*Material for this exercise:*
(** * pydockerpull: reference parsing, registry pull and archive assembly

    A shallow embedding of [pull.py].  Python [str] values are modelled as
    [string]; the file system is a finite map from path strings to file
    contents; Python exceptions are an explicit error type; the registry is
    the list of answers it gives to the successive HTTP requests.

    Modelling conventions:
    - a character of a [string] is a byte; a non-ASCII character is the
      sequence of its UTF-8 bytes, none of which is an ASCII byte, so
      searching, splitting and replacing at the ASCII separators of the
      program ([/], [:], [@sha256:], [://]) act as on Python's [str];
    - a path string denotes one file (paths are compared as written, no
      normalisation of [.], [..] or doubled slashes), and every entry of
      the file system is a regular file; directories are not entries:
      [os.makedirs] returns or raises and changes no entry, and a path at
      which the program reads or writes a file does not name a
      directory; a file that is present can be read;
    - a file holds either a JSON document (the value [json.load] returns
      for its text, which is also what [json.dump] of that value writes),
      bytes that are not a JSON document, or a tar archive;
    - a call of [requests.get] is recorded by the arguments its URL is
      built from, with the response it returned (after the redirects it
      follows); credentials, the [Host] header and the TLS switch do not
      influence the control flow and are left out; a body read as a
      stream arrives whole or breaks off after a part of it;
    - [print] calls are not modelled; the value a run returns records
      which message it printed last where the source returns [None]. *)

From Stdlib Require Import Ascii String.
From stdpp Require Import base tactics option list strings gmap.
Lemma handleDraw2Card_sound {full} random action cardIndex g r g' :
  sound full g -> handleDraw2Card random action cardIndex g = Returns (r, g') -> sound full g'.
Proof.
  intros Hs. unfold handleDraw2Card, fail.
  destruct (draw2ChainActive g) eqn:Hc; cbn [negb]; [|by intros [= <- <-]].
  assert ((if String.eqb action "discard" then discardDraw2Card random g
           else Returns (Failure "Invalid action", g)) = Returns (r, g') ->
          sound full g') as Hdiscard.
  { destruct (String.eqb action "discard"); [|by intros [= <- <-]].
    by apply discardDraw2Card_sound. }
  destruct (String.eqb action "use" && notNull cardIndex); [|by apply Hdiscard].
  intros H. apply bind_Returns in H as ([result g1] & H1 & H).
  apply (replaceCardInHand_sound (full:=full)) in H1; [|done].
  destruct (success result); injection H as _ <-; [|done].
  apply (sound_draw2 _ _ H1); [done|]. unfold draw2OK. simpl. split; [lia|done].
Qed.

Lemma useAddCard_sound {full} random g r g' :
  sound full g -> useAddCard random g = Returns (r, g') -> sound full g'.
Proof.
  intros Hs. unfold useAddCard, fail. destruct (drawnIs addcard g); [|by intros [= <- <-]].
  destruct (drawCard random g) as [newCard g1] eqn:Hd.
  pose proof (drawCard_frame _ _ _ _ Hd) as Hf; frame_fields Hf.
  assert (sound full g1) as Hs1 by (by apply (sound_same _ _ Hs)).
  intros H. apply bind_Returns in H as (g2 & H2 & H).
  apply bind_Returns in H as (g3 & Hturn & [= _ <-]).
  eapply power_sound; [|exact Hturn].
  destruct newCard as [c|]; [|by injection H2 as <-].
  destruct (getCurrentPlayer g1) as [p|] eqn:Hcur; [|done]. injection H2 as <-.
  apply getCurrentPlayer_Some in Hcur as (n & Hn & Hp).
  apply sound_setCurrentPlayer; [done|].
  destruct (sound_lookup _ _ _ Hs1 Hp) as [Hl Hf']. split; simpl.
  - rewrite !length_app. simpl. lia.
  - intros Hfull. apply Forall_app. split; [by apply Hf'|]. by repeat constructor.
Qed.

Lemma knock_sound {full} g r g' : sound full g -> knock g = Returns (r, g') -> sound full g'.
Proof.
  intros Hs. unfold knock, fail. destruct (truthyId _); [by intros [= <- <-]|].
  destruct (getCurrentPlayer g); [|done].
  intros H. apply bind_Returns in H as (g2 & Hadv & [= _ <-]).
  apply advanceTurn_frame in Hadv. rewrite Hadv. by apply (sound_same _ _ Hs).
Qed.
(** * raycast-ocr: clipboard image acquisition and temporary-file cleanup

    A shallow embedding of [extensions/raycast-ocr/src/utils/clipboard.ts].
    The source file holds two revisions of the same three exported functions:

    - lines 1-103, embedded as [Module V1]: the destination path is
      interpolated into the AppleScript text and [cleanupTempFile] gates on
      the literal prefix [/tmp/raycast-ocr];
    - lines 104-218, embedded as [Module V2]: the destination path travels in
      the child's environment ([OCR_OUTPUT_PATH]) and [cleanupTempFile] gates
      on [/tmp/], on the absence of [..] and on [path.resolve].

    Strings are sequences of code units below 256 (Rocq's [string]); on that
    range [toLowerCase] and [trim] are modelled exactly.  Asynchronous
    functions are run to completion: a computation takes a [World] and gives
    the next [World] together with either a thrown error or a value. *)

From Stdlib Require Import Ascii String List Bool Arith Lia.
From stdpp Require Import base option list gmap strings fin_maps.
(** X7.  On the same reading, [readTempD] is 16 times [readTempF], except
    that it is 1 higher when the reading is negative (MSByte >= 0x80) and the
    low nibble of LSByte is 15; the sensor sends that nibble as 0.
    [readTempD] always lies in [-2048, 2047]. *)
Theorem readTempD_is_16_readTempF (e : Env) (w : World) :
  let m := MSByte (snd (readT e w)) in
  let l := LSByte (snd (readT e w)) in
  (inject_Z (fst (readTempD e w))
   == 16 * fst (readTempF e w)
      + inject_Z (if (0x80 <=? m) && (Z.land l 0x0F =? 0x0F) then 1 else 0))%Q /\
  (Z.land l 0x0F = 0 ->
   (inject_Z (fst (readTempD e w)) == 16 * fst (readTempF e w))%Q) /\
  -2048 <= fst (readTempD e w) <= 2047.
Proof.
  intros m l.
  destruct (readTempD_readT e w) as (Bm & Bl & HD). fold m l in Bm, Bl, HD.
  destruct (decodeQ4_sixteenths m l Bm Bl) as [Hq Hrange].
  rewrite HD, readTempF_eq, byteToFloat_whole by exact Bl.
  cbn [fst]. fold m l.
  set (corr := if (0x80 <=? m) && (Z.land l 0x0F =? 0x0F) then 1 else 0) in *.
  assert (Hmain : (inject_Z (decodeQ4 m l)
                   == 16 * (inject_Z (whole m) + inject_Z (Z.shiftr l 4) * 0.0625)
                      + inject_Z corr)%Q).
  { rewrite Hq, Qplus_fraction.
    unfold Qeq, Qplus, Qmult, inject_Z. cbn [Qnum Qden]. lia. }
  split; [exact Hmain |]. split; [| exact Hrange].
  intros Hlow. rewrite Hmain.
  assert (Hc : corr = 0).
  { unfold corr. rewrite Hlow. change (0 =? 0x0F) with false.
    rewrite andb_false_r. reflexivity. }
  rewrite Hc. unfold Qeq, Qplus, Qmult, inject_Z. cbn [Qnum Qden]. lia.
Qed.

Lemma readTempD_is_16_readTempF_witness :
  Z.land (LSByte (snd (readT (steady 1 [0xE6; 0x80]) idle))) 0x0F = 0 /\
  (inject_Z (fst (readTempD (steady 1 [0xE6; 0x80])%Z idle))
   == 16 * fst (readTempF (steady 1 [0xE6; 0x80])%Z idle))%Q.
Proof.
  assert (H : Z.land (LSByte (snd (readT (steady 1 [0xE6; 0x80]) idle))) 0x0F = 0)
    by reflexivity.
  split; [exact H |].
  destruct (readTempD_is_16_readTempF (steady 1 [0xE6; 0x80]) idle)
    as (_ & Hlow & _).
  exact (Hlow H).
Defined.

(** ** More on the codec *)

(** X8.  Whatever float it is given, [floatToByte] leaves a raw word with
    the low nibble of [LSByte] at 0 and both bytes in range, and touches
    nothing but [MSByte] and [LSByte]. *)
Theorem floatToByte_low_nibble (f : Q) (w w1 : World) :
  floatToByte f w = Some (tt, w1) ->
  Z.land (LSByte w1) 0x0F = 0 /\
  0 <= MSByte w1 < 256 /\ 0 <= LSByte w1 < 256 /\
  _address w1 = _address w /\ log w1 = log w /\ tick w1 = tick w.
Proof.
  unfold floatToByte.
  destruct (float_to_int f) as [i |]; [| discriminate].
  destruct (float_to_int _) as [j |]; [| discriminate].
  intros H. injection H as <-.
  destruct w; cbn [set_LSByte set_MSByte LSByte MSByte _address log tick].
  split.
  - pose proof (byte_cases
      (fun a => Z.land (to_u8 (Z.shiftl a 4)) 0x0F =? 0) eq_refl
      (to_u8 j) (to_u8_range j)) as H.
    apply Z.eqb_eq, H.
  - auto 10 using to_u8_range.
Qed.
(** * MotoFinAI back office: query shaping, payment summaries, approval workflow

    A shallow embedding of the query-refinement mixin
    ([motofinai/apps/core/mixins.py]), the payment-schedule views
    ([motofinai/apps/payments/views.py]) and the motor approval views
    ([motofinai/apps/inventory/views.py]), together with the parts of the
    Python runtime they rely on: [decimal.Decimal] arithmetic in the default
    context, [datetime] calendar arithmetic, [str] methods, exceptions. *)

From Stdlib Require Import ZArith Lia List Bool Ascii String Permutation Sorted.
From stdpp Require Import base option gmap strings pretty.

Local Open Scope Z_scope.

(** ** Python exceptions *)

(** The exception classes that the modelled code can meet.  Only
    [KeyboardInterrupt] and [SystemExit] are outside the [Exception]
    hierarchy. *)
Inductive exn_class : Type :=
| DivisionByZero
| DivisionUndefined
| InvalidOperation
| AttributeError
| TypeError
| ValidationError
| InvalidTransition
| Http404
| DatabaseError
| OverflowError
| ValueError
| KeyboardInterrupt
| SystemExit.

Record exn : Type := mkExn { exn_cls : exn_class; exn_msg : string }.

(** [isinstance(e, Exception)] *)
Definition is_Exception (e : exn) : bool :=
  match exn_cls e with
  | KeyboardInterrupt | SystemExit => false
  | _ => true
  end.

(** The outcome of evaluating a Python expression: a value or a raised
    exception. *)
Inductive result (A : Type) : Type :=
| Ok (a : A)
| Raise (e : exn).

Arguments Ok {A} a.
Arguments Raise {A} e.

Definition bind {A B : Type} (r : result A) (k : A -> result B) : result B :=
  match r with
  | Ok a => k a
  | Raise e => Raise e
  end.

Notation "'let*' x ':=' r 'in' k" := (bind r (fun x => k))
  (at level 10, x name, r at level 100, k at level 200).

(** ** [decimal.Decimal] in the default context *)

Module PyDecimal.

(** [getcontext().prec]; the rounding mode is ROUND_HALF_EVEN. *)
Definition prec : Z := 28.

(** A finite decimal [coef * 10 ^ expo].  The sign is carried by the
    coefficient, so the two zeros of one exponent are not distinguished. *)
Record Decimal : Type := mkDec { coef : Z; expo : Z }.

Fixpoint ndigits_aux (fuel : nat) (n : Z) : Z :=
  match fuel with
  | O => 1
  | S fuel' => if n <? 10 then 1 else 1 + ndigits_aux fuel' (n / 10)
  end.

(** [len(self._int)]: the number of decimal digits of the magnitude. *)
Definition ndigits (n : Z) : Z :=
  ndigits_aux (Z.to_nat (Z.log2 (Z.abs n))) (Z.abs n).

(** The integer nearest to [n / d] for [0 < d], ties going to the even
    neighbour. *)
Definition round_half_even (n d : Z) : Z :=
  let q := n / d in
  let r := n mod d in
  if 2 * r <? d then q
  else if d <? 2 * r then q + 1
  else if Z.even q then q else q + 1.

(** [Decimal._fix]: keep at most [prec] digits. *)
Definition fix_ (d : Decimal) : Decimal :=
  if coef d =? 0 then d
  else
    let exp_min := ndigits (coef d) + expo d - prec in
    if expo d <? exp_min then
      let c := round_half_even (coef d) (10 ^ (exp_min - expo d)) in
      if prec <? ndigits c then mkDec (c / 10) (exp_min + 1)
      else mkDec c exp_min
    else d.

(** [Decimal.__add__]: the exact sum at the smaller exponent, then [_fix]. *)
Definition add (a b : Decimal) : Decimal :=
  let e := Z.min (expo a) (expo b) in
  fix_ (mkDec (coef a * 10 ^ (expo a - e) + coef b * 10 ^ (expo b - e)) e).

(** [Decimal.__mul__] *)
Definition mul (a b : Decimal) : Decimal :=
  fix_ (mkDec (coef a * coef b) (expo a + expo b)).

(** The loop of [__truediv__] that moves an exact quotient towards the
    ideal exponent. *)
Fixpoint strip_zeros (fuel : nat) (c e ideal : Z) : Z * Z :=
  match fuel with
  | O => (c, e)
  | S fuel' =>
      if (e <? ideal) && (c mod 10 =? 0)
      then strip_zeros fuel' (c / 10) (e + 1) ideal
      else (c, e)
  end.

(** [Decimal.__truediv__] *)
Definition div (a b : Decimal) : result Decimal :=
  if coef b =? 0 then
    if coef a =? 0 then Raise (mkExn DivisionUndefined "0 / 0")
    else Raise (mkExn DivisionByZero "x / 0")
  else if coef a =? 0 then Ok (fix_ (mkDec 0 (expo a - expo b)))
  else
    let sign := Z.sgn (coef a) * Z.sgn (coef b) in
    let i1 := Z.abs (coef a) in
    let i2 := Z.abs (coef b) in
    let shift := ndigits i2 - ndigits i1 + prec + 1 in
    let exp := expo a - expo b - shift in
    let num := if 0 <=? shift then i1 * 10 ^ shift else i1 in
    let den := if 0 <=? shift then i2 else i2 * 10 ^ (- shift) in
    let q := num / den in
    if num mod den =? 0 then
      let '(c, e) := strip_zeros (Z.to_nat shift) q exp (expo a - expo b) in
      Ok (fix_ (mkDec (sign * c) e))
    else
      let c := if q mod 5 =? 0 then q + 1 else q in
      Ok (fix_ (mkDec (sign * c) exp)).

(** [Decimal.adjusted] *)
Definition adjusted (d : Decimal) : Z := expo d + ndigits (coef d) - 1.

(** [Decimal._rescale] with ROUND_HALF_EVEN *)
Definition rescale (d : Decimal) (exp : Z) : Decimal :=
  if coef d =? 0 then mkDec 0 exp
  else if exp <=? expo d then mkDec (coef d * 10 ^ (expo d - exp)) exp
  else mkDec (round_half_even (coef d) (10 ^ (exp - expo d))) exp.

(** [Decimal.quantize] *)
Definition quantize (d exp : Decimal) : result Decimal :=
  if coef d =? 0 then Ok (fix_ (mkDec 0 (expo exp)))
  else if prec <? adjusted d - expo exp + 1 then
    Raise (mkExn InvalidOperation "quantize result has too many digits for current context")
  else
    let ans := rescale d (expo exp) in
    if prec <? ndigits (coef ans) then
      Raise (mkExn InvalidOperation "quantize result has too many digits for current context")
    else Ok (fix_ ans).

(** [bool(d)] *)
Definition truthy (d : Decimal) : bool := negb (coef d =? 0).

(** [d > 0] *)
Definition gt0 (d : Decimal) : bool := 0 <? coef d.

End PyDecimal.

Import PyDecimal.

(** ** [datetime.date] and [calendar] *)

Module Calendar.

Record date : Type := mkDate { year : Z; month : Z; day : Z }.

(** [datetime._is_leap] *)
Definition is_leap (y : Z) : bool :=
  (y mod 4 =? 0) && (negb (y mod 100 =? 0) || (y mod 400 =? 0)).

(** [datetime._days_before_year] *)
Definition days_before_year (y : Z) : Z :=
  let y := y - 1 in y * 365 + y / 4 - y / 100 + y / 400.

(** [datetime._DAYS_IN_MONTH] *)
Definition DAYS_IN_MONTH (m : Z) : Z :=
  match m with
  | 1 => 31 | 2 => 28 | 3 => 31 | 4 => 30 | 5 => 31 | 6 => 30
  | 7 => 31 | 8 => 31 | 9 => 30 | 10 => 31 | 11 => 30 | 12 => 31
  | _ => -1
  end.

(** [datetime._DAYS_BEFORE_MONTH] *)
Definition DAYS_BEFORE_MONTH (m : Z) : Z :=
  match m with
  | 1 => 0 | 2 => 31 | 3 => 59 | 4 => 90 | 5 => 120 | 6 => 151
  | 7 => 181 | 8 => 212 | 9 => 243 | 10 => 273 | 11 => 304 | 12 => 334
  | _ => -1
  end.

(** [datetime._days_in_month]; also the second component of
    [calendar.monthrange]. *)
Definition days_in_month (y m : Z) : Z :=
  if (m =? 2) && is_leap y then 29 else DAYS_IN_MONTH m.

(** [datetime._days_before_month] *)
Definition days_before_month (y m : Z) : Z :=
  DAYS_BEFORE_MONTH m + (if (2 <? m) && is_leap y then 1 else 0).

(** [datetime._ymd2ord]: 0001-01-01 is day 1. *)
Definition ymd2ord (y m d : Z) : Z :=
  days_before_year y + days_before_month y m + d.

Definition DI400Y : Z := days_before_year 401.
Definition DI100Y : Z := days_before_year 101.
Definition DI4Y : Z := days_before_year 5.

(** [datetime._ord2ymd] *)
Definition ord2ymd (n : Z) : date :=
  let n := n - 1 in
  let n400 := n / DI400Y in
  let n := n mod DI400Y in
  let y := n400 * 400 + 1 in
  let n100 := n / DI100Y in
  let n := n mod DI100Y in
  let n4 := n / DI4Y in
  let n := n mod DI4Y in
  let n1 := n / 365 in
  let n := n mod 365 in
  let y := y + n100 * 100 + n4 * 4 + n1 in
  if (n1 =? 4) || (n100 =? 4) then mkDate (y - 1) 12 31
  else
    let leapyear := (n1 =? 3) && (negb (n4 =? 24) || (n100 =? 3)) in
    let m := Z.shiftr (n + 50) 5 in
    let preceding := DAYS_BEFORE_MONTH m + (if (2 <? m) && leapyear then 1 else 0) in
    if n <? preceding then
      let m' := m - 1 in
      let preceding' :=
        preceding - (DAYS_IN_MONTH m' + (if (m' =? 2) && leapyear then 1 else 0)) in
      mkDate y m' (n - preceding' + 1)
    else mkDate y m (n - preceding + 1).
(* ===== verification/FrameAllocator.v ===== *)
(** * Physical memory and the physical frame allocator

    [os/src/mm/frame_allocator.rs]: the stack allocator of physical frames,
    the page cleaning done by [FrameTracker::new], and the accesses to a
    frame through [PhysPageNum::get_pte_array] and [get_bytes_array]
    ([os/src/mm/address.rs]).

    A [FrameTracker] is the number of the frame it owns; the [Drop] of a
    tracker is the explicit call of [frame_dealloc] where the owner dies. *)

From S2P Require Import Prelude Address.

(** ** Physical memory

    A frame is 4096 bytes, that is 512 little-endian 64-bit words; a page maps
    the index of a word to its value and an absent word is zero. *)

Abbreviation page := (gmap Z Z).

Definition page_of (m : gmap Z page) (ppn : Z) : page := default ∅ (m !! ppn).

(** [ppn.get_pte_array()[i]]. *)
Definition get_word (m : gmap Z page) (ppn i : Z) : Z := default 0 (page_of m ppn !! i).
Definition set_word (m : gmap Z page) (ppn i w : Z) : gmap Z page :=
  <[ppn := <[i := w]> (page_of m ppn)]> m.

(** [ppn.get_bytes_array()[k]]. *)
Definition byte_of_word (w j : Z) : Z := Z.land (Z.shiftr w (8 * j)) 255.
Definition word_set_byte (w j b : Z) : Z :=
  Z.lor (Z.land w (Z.lnot (Z.shiftl 255 (8 * j)))) (Z.shiftl (Z.land b 255) (8 * j)).
Definition page_byte (p : page) (k : Z) : Z := byte_of_word (default 0 (p !! (k / 8))) (k mod 8).
Definition page_set_byte (p : page) (k b : Z) : page :=
  <[k / 8 := word_set_byte (default 0 (p !! (k / 8))) (k mod 8) b]> p.
Definition get_byte (m : gmap Z page) (ppn k : Z) : Z := page_byte (page_of m ppn) k.
Definition set_byte (m : gmap Z page) (ppn k b : Z) : gmap Z page :=
  <[ppn := page_set_byte (page_of m ppn) k b]> m.
Lemma loc_byte_set m (l l' : loc) b : 0 <= l.2 → 0 <= l'.2 → 0 <= b < 256 →
  loc_byte (set_byte m l.1 l.2 b) l' = if decide (l = l') then b else loc_byte m l'.
Proof.
  destruct l as [p k], l' as [p' k']. cbn [fst snd]. intros Hk Hk' Hb.
  unfold loc_byte, get_byte, set_byte. cbn [fst snd].
  destruct (decide (p = p')) as [<-|Hp].
  - rewrite page_of_insert, page_byte_set by done. 
    destruct (decide (k = k')) as [<-|?]; [by rewrite decide_True|].
    rewrite decide_False by congruence. done.
  - rewrite page_of_insert_ne, decide_False by congruence. done.
Qed.

Lemma store_all_other m ls bs l :
  locs_ok ls → bytes_ok bs → 0 <= l.2 → l ∉ ls → loc_byte (store_all m ls bs) l = loc_byte m l.
Proof.
  intros Hls. revert m bs. induction Hls as [|x ls Hx Hls IH]; intros m bs Hbs Hl Hni; [done|].
  apply not_elem_of_cons in Hni as [Hne Hni]. destruct Hbs as [|b bs Hb Hbs]; [done|]. simpl.
  rewrite IH by done. rewrite loc_byte_set by done. by rewrite decide_False.
Qed.

Lemma store_all_bytes m ls bs i l b :
  locs_ok ls → bytes_ok bs → NoDup ls → ls !! i = Some l → bs !! i = Some b →
  loc_byte (store_all m ls bs) l = b.
Proof.
  intros Hls. revert m bs i. induction Hls as [|x ls Hx Hls IH]; intros m bs i Hbs Hnd Hl Hb; [done|].
  apply NoDup_cons in Hnd as [Hni Hnd]. destruct Hbs as [|c bs Hc Hbs]; [done|]. simpl.
  destruct i as [|i]; simpl in Hl, Hb.
  - simplify_eq. rewrite store_all_other by done. by rewrite loc_byte_set, decide_True.
  - eauto.
Qed.

Lemma store_all_app m ls1 ls2 bs1 bs2 : length ls1 = length bs1 →
  store_all m (ls1 ++ ls2) (bs1 ++ bs2) = store_all (store_all m ls1 bs1) ls2 bs2.
Proof.
  revert m bs1. induction ls1 as [|l ls1 IH]; intros m [|b bs1] Hlen; simplify_eq/=; [done|]. by apply IH.
Qed.

Record buffer_ok (b : UserBuffer) : Prop := {
  bo_slices : Forall (λ s, 0 <= sl_lo s < sl_hi s) (buffers b);
  bo_len : lengthZ (locs (buffers b)) < 2 ^ 64
}.

Lemma buffer_locs_ok b : buffer_ok b → locs_ok (locs (buffers b)).
Proof.
  intros [Hs _]. apply Forall_forall. intros l Hl. unfold locs in Hl.
  apply list_elem_of_bind in Hl as (s & Hl & Hin). eapply Forall_forall in Hs; [|done].
  unfold slice_locs in Hl. apply list_elem_of_fmap in Hl as (k & -> & Hk%elem_of_seqZ). simpl in *. lia.
Qed.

*Your goal:* Beginning with the very first line of the records above, please retype each line through the one that has "sound full g -> handleDraw2Card", and add nothing.

*Exercise answer:*
(** * pydockerpull: reference parsing, registry pull and archive assembly

    A shallow embedding of [pull.py].  Python [str] values are modelled as
    [string]; the file system is a finite map from path strings to file
    contents; Python exceptions are an explicit error type; the registry is
    the list of answers it gives to the successive HTTP requests.

    Modelling conventions:
    - a character of a [string] is a byte; a non-ASCII character is the
      sequence of its UTF-8 bytes, none of which is an ASCII byte, so
      searching, splitting and replacing at the ASCII separators of the
      program ([/], [:], [@sha256:], [://]) act as on Python's [str];
    - a path string denotes one file (paths are compared as written, no
      normalisation of [.], [..] or doubled slashes), and every entry of
      the file system is a regular file; directories are not entries:
      [os.makedirs] returns or raises and changes no entry, and a path at
      which the program reads or writes a file does not name a
      directory; a file that is present can be read;
    - a file holds either a JSON document (the value [json.load] returns
      for its text, which is also what [json.dump] of that value writes),
      bytes that are not a JSON document, or a tar archive;
    - a call of [requests.get] is recorded by the arguments its URL is
      built from, with the response it returned (after the redirects it
      follows); credentials, the [Host] header and the TLS switch do not
      influence the control flow and are left out; a body read as a
      stream arrives whole or breaks off after a part of it;
    - [print] calls are not modelled; the value a run returns records
      which message it printed last where the source returns [None]. *)

From Stdlib Require Import Ascii String.
From stdpp Require Import base tactics option list strings gmap.
Lemma handleDraw2Card_sound {full} random action cardIndex g r g' :
  sound full g -> handleDraw2Card random action cardIndex g = Returns (r, g') -> sound full g'.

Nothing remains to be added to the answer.